Last month Techdirt wrote about yet more secret meetings between the copyright and internet industries, this time in Australia, where the federal government there was “encouraging” them to come up with ways of tackling online copyright infringement.
The public, as usual, was not invited to offer their views on plans that would obviously affect them more than anyone. And so people filed a freedom of information (FOI) request to find out belatedly what was going on. Butthe answers they received were unsatisfactory, to say the least:
the Attorney-General’s Department responded to that Freedom of Information request, providing a series of five documents. However, using a variety of justifications, the department has redacted almost all of the information previously contained in the documents — including 14 pages of notes taken by a departmental staffer at the event and other four pages of notes taken by a senior staffer from Communications Minister Stephen Conroy’s department.
Some of the excuses for not providing the requested information are pretty far-fetched:
the Attorney-General’s Department stated in its response to Delimiter’s FoI request that it “does not hold” a list of the attendees who actually attended the meeting.

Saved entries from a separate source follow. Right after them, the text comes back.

(** [conn_rbuf] holds [read_buffer_pos] bytes and [conn_wbuf] holds
    [write_buffer_size]; the capacity of an absent buffer is 0. [request_headers]
    and [response_headers] say whether the tables are allocated. *)
Record connection := mkConn {
  conn_state : connection_state;
  ssl_enabled : bool;
  conn_read_alloc : bool;
  conn_rbuf : bytes;
  read_buffer_cap : Z;
  conn_write_alloc : bool;
  conn_wbuf : bytes;
  write_buffer_pos : Z;
  write_buffer_cap : Z;
  conn_request : http_request;
  request_headers : bool;
  conn_response : http_response;
  response_headers : bool;
  auth_user_id : Z;
  auth_username : bytes;
  websocket_handshake_complete : bool;
  websocket_closing : bool;
  file_fd : Z;
  file_offset : Z;
  file_size : Z;
  conn_malloc : list bool }.
Definition set_conn_state (v : connection_state) (r : connection) : connection :=
  mkConn v (ssl_enabled r) (conn_read_alloc r) (conn_rbuf r) (read_buffer_cap r)
    (conn_write_alloc r) (conn_wbuf r) (write_buffer_pos r) (write_buffer_cap r) (conn_request
    r) (request_headers r) (conn_response r) (response_headers r) (auth_user_id r)
    (auth_username r) (websocket_handshake_complete r) (websocket_closing r) (file_fd r)
    (file_offset r) (file_size r) (conn_malloc r).
Definition set_ssl_enabled (v : bool) (r : connection) : connection :=
  mkConn (conn_state r) v (conn_read_alloc r) (conn_rbuf r) (read_buffer_cap r)
    (conn_write_alloc r) (conn_wbuf r) (write_buffer_pos r) (write_buffer_cap r) (conn_request
    r) (request_headers r) (conn_response r) (response_headers r) (auth_user_id r)
    (auth_username r) (websocket_handshake_complete r) (websocket_closing r) (file_fd r)
    (file_offset r) (file_size r) (conn_malloc r).
Definition set_conn_read_alloc (v : bool) (r : connection) : connection :=
  mkConn (conn_state r) (ssl_enabled r) v (conn_rbuf r) (read_buffer_cap r) (conn_write_alloc r)
    (conn_wbuf r) (write_buffer_pos r) (write_buffer_cap r) (conn_request r) (request_headers r)
    (conn_response r) (response_headers r) (auth_user_id r) (auth_username r)
    (websocket_handshake_complete r) (websocket_closing r) (file_fd r) (file_offset r)
    (file_size r) (conn_malloc r).
Definition set_conn_rbuf (v : bytes) (r : connection) : connection :=
  mkConn (conn_state r) (ssl_enabled r) (conn_read_alloc r) v (read_buffer_cap r)
    (conn_write_alloc r) (conn_wbuf r) (write_buffer_pos r) (write_buffer_cap r) (conn_request
    r) (request_headers r) (conn_response r) (response_headers r) (auth_user_id r)
    (auth_username r) (websocket_handshake_complete r) (websocket_closing r) (file_fd r)
    (file_offset r) (file_size r) (conn_malloc r).
Definition set_read_buffer_cap (v : Z) (r : connection) : connection :=
  mkConn (conn_state r) (ssl_enabled r) (conn_read_alloc r) (conn_rbuf r) v (conn_write_alloc r)
    (conn_wbuf r) (write_buffer_pos r) (write_buffer_cap r) (conn_request r) (request_headers r)
    (conn_response r) (response_headers r) (auth_user_id r) (auth_username r)
    (websocket_handshake_complete r) (websocket_closing r) (file_fd r) (file_offset r)
    (file_size r) (conn_malloc r).
Definition set_conn_write_alloc (v : bool) (r : connection) : connection :=
  mkConn (conn_state r) (ssl_enabled r) (conn_read_alloc r) (conn_rbuf r) (read_buffer_cap r) v
    (conn_wbuf r) (write_buffer_pos r) (write_buffer_cap r) (conn_request r) (request_headers r)
    (conn_response r) (response_headers r) (auth_user_id r) (auth_username r)
    (websocket_handshake_complete r) (websocket_closing r) (file_fd r) (file_offset r)
    (file_size r) (conn_malloc r).
Definition set_conn_wbuf (v : bytes) (r : connection) : connection :=
  mkConn (conn_state r) (ssl_enabled r) (conn_read_alloc r) (conn_rbuf r) (read_buffer_cap r)
    (conn_write_alloc r) v (write_buffer_pos r) (write_buffer_cap r) (conn_request r)
    (request_headers r) (conn_response r) (response_headers r) (auth_user_id r) (auth_username
    r) (websocket_handshake_complete r) (websocket_closing r) (file_fd r) (file_offset r)
    (file_size r) (conn_malloc r).
Definition set_write_buffer_pos (v : Z) (r : connection) : connection :=
  mkConn (conn_state r) (ssl_enabled r) (conn_read_alloc r) (conn_rbuf r) (read_buffer_cap r)
    (conn_write_alloc r) (conn_wbuf r) v (write_buffer_cap r) (conn_request r) (request_headers
    r) (conn_response r) (response_headers r) (auth_user_id r) (auth_username r)
    (websocket_handshake_complete r) (websocket_closing r) (file_fd r) (file_offset r)
    (file_size r) (conn_malloc r).
Definition set_write_buffer_cap (v : Z) (r : connection) : connection :=
  mkConn (conn_state r) (ssl_enabled r) (conn_read_alloc r) (conn_rbuf r) (read_buffer_cap r)
    (conn_write_alloc r) (conn_wbuf r) (write_buffer_pos r) v (conn_request r) (request_headers
    r) (conn_response r) (response_headers r) (auth_user_id r) (auth_username r)
    (websocket_handshake_complete r) (websocket_closing r) (file_fd r) (file_offset r)
    (file_size r) (conn_malloc r).
Definition set_conn_request (v : http_request) (r : connection) : connection :=
  mkConn (conn_state r) (ssl_enabled r) (conn_read_alloc r) (conn_rbuf r) (read_buffer_cap r)
    (conn_write_alloc r) (conn_wbuf r) (write_buffer_pos r) (write_buffer_cap r) v
    (request_headers r) (conn_response r) (response_headers r) (auth_user_id r) (auth_username
    r) (websocket_handshake_complete r) (websocket_closing r) (file_fd r) (file_offset r)
    (file_size r) (conn_malloc r).
Definition set_request_headers (v : bool) (r : connection) : connection :=
  mkConn (conn_state r) (ssl_enabled r) (conn_read_alloc r) (conn_rbuf r) (read_buffer_cap r)
    (conn_write_alloc r) (conn_wbuf r) (write_buffer_pos r) (write_buffer_cap r) (conn_request
    r) v (conn_response r) (response_headers r) (auth_user_id r) (auth_username r)
    (websocket_handshake_complete r) (websocket_closing r) (file_fd r) (file_offset r)
    (file_size r) (conn_malloc r).
Definition set_conn_response (v : http_response) (r : connection) : connection :=
  mkConn (conn_state r) (ssl_enabled r) (conn_read_alloc r) (conn_rbuf r) (read_buffer_cap r)
    (conn_write_alloc r) (conn_wbuf r) (write_buffer_pos r) (write_buffer_cap r) (conn_request
    r) (request_headers r) v (response_headers r) (auth_user_id r) (auth_username r)
    (websocket_handshake_complete r) (websocket_closing r) (file_fd r) (file_offset r)
    (file_size r) (conn_malloc r).
Definition set_response_headers (v : bool) (r : connection) : connection :=
  mkConn (conn_state r) (ssl_enabled r) (conn_read_alloc r) (conn_rbuf r) (read_buffer_cap r)
    (conn_write_alloc r) (conn_wbuf r) (write_buffer_pos r) (write_buffer_cap r) (conn_request
    r) (request_headers r) (conn_response r) v (auth_user_id r) (auth_username r)
    (websocket_handshake_complete r) (websocket_closing r) (file_fd r) (file_offset r)
    (file_size r) (conn_malloc r).
Definition set_auth_user_id (v : Z) (r : connection) : connection :=
  mkConn (conn_state r) (ssl_enabled r) (conn_read_alloc r) (conn_rbuf r) (read_buffer_cap r)
    (conn_write_alloc r) (conn_wbuf r) (write_buffer_pos r) (write_buffer_cap r) (conn_request
    r) (request_headers r) (conn_response r) (response_headers r) v (auth_username r)
    (websocket_handshake_complete r) (websocket_closing r) (file_fd r) (file_offset r)
    (file_size r) (conn_malloc r).
Definition set_auth_username (v : bytes) (r : connection) : connection :=
  mkConn (conn_state r) (ssl_enabled r) (conn_read_alloc r) (conn_rbuf r) (read_buffer_cap r)
    (conn_write_alloc r) (conn_wbuf r) (write_buffer_pos r) (write_buffer_cap r) (conn_request
    r) (request_headers r) (conn_response r) (response_headers r) (auth_user_id r) v
    (websocket_handshake_complete r) (websocket_closing r) (file_fd r) (file_offset r)
    (file_size r) (conn_malloc r).
Definition set_websocket_handshake_complete (v : bool) (r : connection) : connection :=
  mkConn (conn_state r) (ssl_enabled r) (conn_read_alloc r) (conn_rbuf r) (read_buffer_cap r)
    (conn_write_alloc r) (conn_wbuf r) (write_buffer_pos r) (write_buffer_cap r) (conn_request
    r) (request_headers r) (conn_response r) (response_headers r) (auth_user_id r)
    (auth_username r) v (websocket_closing r) (file_fd r) (file_offset r) (file_size r)
    (conn_malloc r).
Definition set_websocket_closing (v : bool) (r : connection) : connection :=
  mkConn (conn_state r) (ssl_enabled r) (conn_read_alloc r) (conn_rbuf r) (read_buffer_cap r)
    (conn_write_alloc r) (conn_wbuf r) (write_buffer_pos r) (write_buffer_cap r) (conn_request
    r) (request_headers r) (conn_response r) (response_headers r) (auth_user_id r)
    (auth_username r) (websocket_handshake_complete r) v (file_fd r) (file_offset r) (file_size
    r) (conn_malloc r).
Definition set_file_fd (v : Z) (r : connection) : connection :=
  mkConn (conn_state r) (ssl_enabled r) (conn_read_alloc r) (conn_rbuf r) (read_buffer_cap r)
    (conn_write_alloc r) (conn_wbuf r) (write_buffer_pos r) (write_buffer_cap r) (conn_request
    r) (request_headers r) (conn_response r) (response_headers r) (auth_user_id r)
    (auth_username r) (websocket_handshake_complete r) (websocket_closing r) v (file_offset r)
    (file_size r) (conn_malloc r).
Definition set_file_offset (v : Z) (r : connection) : connection :=
  mkConn (conn_state r) (ssl_enabled r) (conn_read_alloc r) (conn_rbuf r) (read_buffer_cap r)
    (conn_write_alloc r) (conn_wbuf r) (write_buffer_pos r) (write_buffer_cap r) (conn_request
    r) (request_headers r) (conn_response r) (response_headers r) (auth_user_id r)
    (auth_username r) (websocket_handshake_complete r) (websocket_closing r) (file_fd r) v
    (file_size r) (conn_malloc r).
Definition set_file_size (v : Z) (r : connection) : connection :=
  mkConn (conn_state r) (ssl_enabled r) (conn_read_alloc r) (conn_rbuf r) (read_buffer_cap r)
    (conn_write_alloc r) (conn_wbuf r) (write_buffer_pos r) (write_buffer_cap r) (conn_request
    r) (request_headers r) (conn_response r) (response_headers r) (auth_user_id r)
    (auth_username r) (websocket_handshake_complete r) (websocket_closing r) (file_fd r)
    (file_offset r) v (conn_malloc r).
Definition set_conn_malloc (v : list bool) (r : connection) : connection :=
  mkConn (conn_state r) (ssl_enabled r) (conn_read_alloc r) (conn_rbuf r) (read_buffer_cap r)
    (conn_write_alloc r) (conn_wbuf r) (write_buffer_pos r) (write_buffer_cap r) (conn_request
    r) (request_headers r) (conn_response r) (response_headers r) (auth_user_id r)
    (auth_username r) (websocket_handshake_complete r) (websocket_closing r) (file_fd r)
    (file_offset r) (file_size r) v.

So the Australian government organized a secret meeting, but doesn’t know who attended? If that’s true, it suggests a stunning level of incompetence that ought to require heads to roll; and if it’s not true, then heads should still roll, for being economical with the truth.
But perhaps the most outrageous aspect of the response to the FOI request is the underlying justification for providing a content-free non-reply:
“Disclosure of the documents while the negotiations are still in process, would, in my view, prejudice, hamper and impede those negotiations to an unacceptable degree,” wrote [Attorney-General’s Department senior legal officer] Purcell. That would, in my view, be contrary to the interests of good government — which would, in turn, be contrary to the public interest.”
What this really means is: “All hell will break loose when the public finds out what is being discussed behind closed doors. So what we’re going to do is to come up with an agreement in secret, and then present it as a fait accompli, without offering citizens any options to change anything substantive. By contrast, to release the documents, and allow the public to have a say in how they should be allowed to use a critical 21st-century technology, would be contrary to the interests of this very good government, which by definition is identical with the public interest.”
It’s really extraordinary that, in 2012, governments can still trot out this nonsense that what is good for the government is by definition good for the public interest. How about letting the public have a say on the matter, by inviting them to join the debate using the means devised by the open government movements around the world during the last few years?
Instead, once the back-room deal finally emerges into the light of day, and is predictably met by a barrage of anger, the Australian government will profess itself stunned by the ingratitude of the public that is rejecting all that hard work done by its faithful public servants. And then perhaps, following in the footsteps of their German colleagues, Australian politicians will use that anger over lack of transparency as an excuse to justify further lack of transparency.